January 13, 2006

A Four Banana Night

Add "First Aid Kit" to my bag of tutoring supplies.

I arrived at the apartment earlier than my usual seven-ish arrival. An hour earlier to be exact. I had visions of arriving home around eight with two whole hours to work on web projects for friends. I climbed the stairs to the third floor apartment and rang the bell. I was greeted by approximately three of six children, the mother of those children, and where was Mahadho?1 Oh yes, in the back; here she comes.

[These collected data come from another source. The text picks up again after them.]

(** C2: in every state the main backend can reach, for registered
    users A and B: if A has recorded an interest named [B.username] and
    B one named [A.username], then the matches of A contain
    [B.username] and the matches of B contain [A.username]. *)
Theorem C2_matching_symmetric (reqs : list Request) (A B : User)
    (a b : jsstring) (ca cb : Crush) :
  let db := serve emptyDB reqs in
  In A (users db) -> In B (users db) ->
  castObjectId a = Some (_id A) -> castObjectId b = Some (_id B) ->
  In ca (crushes db) -> userId ca = _id A -> name ca = username B ->
  In cb (crushes db) -> userId cb = _id B -> name cb = username A ->
  exists la lb,
    ServerJs.getMatches db a = (json 200 (Matches la), db)
    /\ In (username B) la
    /\ ServerJs.getMatches db b = (json 200 (Matches lb), db)
    /\ In (username A) lb.
Proof.
  intros db HA HB Ha Hb Hca Hca_owner Hca_name Hcb Hcb_owner Hcb_name.
  assert (Hc : consistent db)
    by apply serve_consistent, emptyDB_consistent.
  destruct (matches_contain_reciprocated db A B a ca cb Hc HA HB Ha
              Hca Hca_owner Hca_name Hcb Hcb_owner Hcb_name)
    as [la [Hla Hin_la]].
  destruct (matches_contain_reciprocated db B A b cb ca Hc HB HA Hb
              Hcb Hcb_owner Hcb_name Hca Hca_owner Hca_name)
    as [lb [Hlb Hin_lb]].
  exists la, lb. auto.
Qed.

Lemma count_occ_kept (P : PopulatedCrush -> bool) (x : jsstring) :
  forall cs,
    (forall c, In c cs -> p_name c = x -> P c = true) ->
    count_occ jsstring_eq_dec (map p_name (filter P cs)) x
    = count_occ jsstring_eq_dec (map p_name cs) x.
Proof.
  induction cs as [|c cs IH]; intros HP; [reflexivity|].
  assert (IH' : count_occ jsstring_eq_dec (map p_name (filter P cs)) x
                = count_occ jsstring_eq_dec (map p_name cs) x).
  { apply IH. intros c' Hc'. apply HP. right. exact Hc'. }
  simpl. destruct (jsstring_eq_dec (p_name c) x) as [Heq|Hneq].
  - rewrite (HP c (or_introl eq_refl) Heq). simpl.
    destruct (jsstring_eq_dec (p_name c) x); [|contradiction].
    rewrite IH'. reflexivity.
  - destruct (P c); simpl; [|exact IH'].
    destruct (jsstring_eq_dec (p_name c) x); [contradiction|exact IH'].
Qed.

(** C7: recording a name is never refused because it is already
    recorded: the new document is appended to what
    [GET /api/crush/:userId] lists for its owner.  And in every state
    the main backend can reach, when the named user is registered and
    names the owner back, the matches of the owner hold the name once
    per interest of that name. *)
Theorem C7_duplicates_preserved :
  (forall (db : DB) (n uid : jsstring) (i : ObjectId),
      n <> [] -> castObjectId uid = Some i ->
      exists c,
        fst (ServerJs.postCrush db (Some n) (Some uid))
          = Sent (json 200 (CrushDoc c))
        /\ name c = n /\ userId c = i
        /\ listByOwner (snd (ServerJs.postCrush db (Some n) (Some uid))) uid
           = listByOwner db uid ++ [c])
  /\ (forall (reqs : list Request) (A B : User) (a : jsstring) (cb : Crush),
        let db := serve emptyDB reqs in
        In A (users db) -> In B (users db) ->
        castObjectId a = Some (_id A) ->
        In cb (crushes db) -> userId cb = _id B -> name cb = username A ->
        exists l,
          ServerJs.getMatches db a = (json 200 (Matches l), db)
          /\ count_occ jsstring_eq_dec l (username B)
             = count_occ jsstring_eq_dec (map name (listByOwner db a))
                 (username B)).
Proof.
  split.
  - intros db n uid i Hn Hcast. destruct n as [|ch n]; [contradiction|].
    unfold ServerJs.postCrush, Crush_save. rewrite Hcast. simpl.
    eexists. split; [reflexivity|]. repeat split.
    unfold listByOwner, ServerJs.getCrushes, Crush_find. rewrite Hcast.
    simpl. rewrite filter_app. simpl. rewrite N.eqb_refl. reflexivity.
  - intros reqs A B a cb db HA HB Hcast Hcb Hcb_owner Hcb_name.
    assert (Hc : consistent db)
      by apply serve_consistent, emptyDB_consistent.
    eexists. split; [apply (getMatches_registered db a A Hc HA Hcast)|].
    rewrite <- (populate_names db (listByOwner db a)).
    apply count_occ_kept. intros c _ Hname.
    destruct Hc as (_ & Hnames & _).
    unfold reciprocated. rewrite Hname.
    rewrite (User_findOne_registered _ _ Hnames HB). simpl.
    destruct (Crush_findOne_present db cb Hcb) as [r' Hr'].
    rewrite Hcb_owner, Hcb_name in Hr'. rewrite Hr'. reflexivity.
Qed.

After greeting Famo and checking over her knee in a completely non-helpful way and after being given all of the donated food that they thought was weird or icky (a jar of pimentos, blueberry jam, multiple bags of Tim's Cascade Style potato chips) I was confronted with Isha, or rather Isha's foot. I've kept a supply of bandages in my bag for a while now, which means that every week a child or two comes to me with a cut, blister, or some other "owie" needing that all-important BandAid and more-important sympathy. But Isha's foot was a different matter all together. The cut was deep enough to bleed plenty (the dried blood around the wound testified to that). But it was too big for a regular BandAid and not deep enough for stitches. I asked if the alchohol and cotton I left for Famo's and Mahadho's infected ears was still around. "No," was their reply, "I'll be back in twenty minutes," was mine. And off to Rite-Aid I went, just across the street on the corner of Murray & Allen.

I returned twenty minutes later with extra-large BandAids, a firstaid tape dispenser, a bottle of hydrogen peroxide, and a small tube of Neosporin. Twenty minutes after I bandaged Isha, the tape started to fall off. (I can't imagine why. It's not like she attached her feet to big plastic cups with socks and started walking around on them as if on stilts. Oh wait. She did do that.) In any case, before I left I made sure the bandage was secure and wrapped and wrapped and wrapped with firstaid tape. I'm sure they lasted at least 45 minutes. I told them to call me if the cut got worse.

Mahadho and I did manage to work on calendar terms a bit. "Thank-you" to my new insurance agent for sending out the 2006 calendar of Scenic America. But really the theme of the night was the wedding videos sent from a Bantu group in Atlanta, Georgia. The dancing and music inspired even the smallest child in this tiny suburban ghetto apartment to shake her hips like I've never seen hips shaken before. The only way I can describe it is Electric-Hula-Belly Dancing. We watch these tapes almost every week but they finally decided that I should have a copy too and so they commissioned me to make three copies of the two VHS tapes, "One for me, (Teacher), one for Mahadho, and one for 'Mahadho mom sister'". I'll bring my VCR up north this weekend and use Seth's VCR to dub the copies. And laugh. A lot. I'm not sure how I would feel if my nieces learned to shake their hips like that.

Regarding Famo, I'm thinking crutches might help. So I broke out the Spanish-English Picture Dictionary and showed her what crutches were. She said, "Teacher, you get for me."

Finally, Mahadho's cell phone account needed tending. A fellow Bantu in Idaho had added a second line to his T-Mobile account and given it to Mahadho. For months her number has had an Idaho area code and we have been unable to change it, not having the account owner's last four SSN. Last week, I made it as clear as I could to Mahadho that we needed this information before continuing. And apparently the message got through. This week she had a 503 number. One problem: it was a number from McMinnville and long distance from Beaverton. So armed with the account owners last four SSN, I called T-Mobile (T-Mobile: "Who are you?" Me: "I'm the English-Speaker") to get her a local, really local number. I also sorted out the billing situation, took off a $10/month TXT-messaging add-on, and made sure a copy of the bill got sent to her address. And it worked. I actually got all of those things. Mahadho and Medina were thrilled.

As I rose to leave, Mahadho went for the bag of bananas on top of the fridge and pulled off four. Four bananas for teacher. A way of saying thanks and reciprocating for the bandaids and video tapes and the phone issue and perhaps the English lessons too. Usually I get two. But tonight was different. Tonight was a Four Banana Night.

So. Anyone know how to procure crutches?

1Ok...Mahadho=Ruth.

Posted by Amber at January 13, 2006 10:11 AM
Comments

crutches are easily rented at Fred Meyer, in the pharmacy department.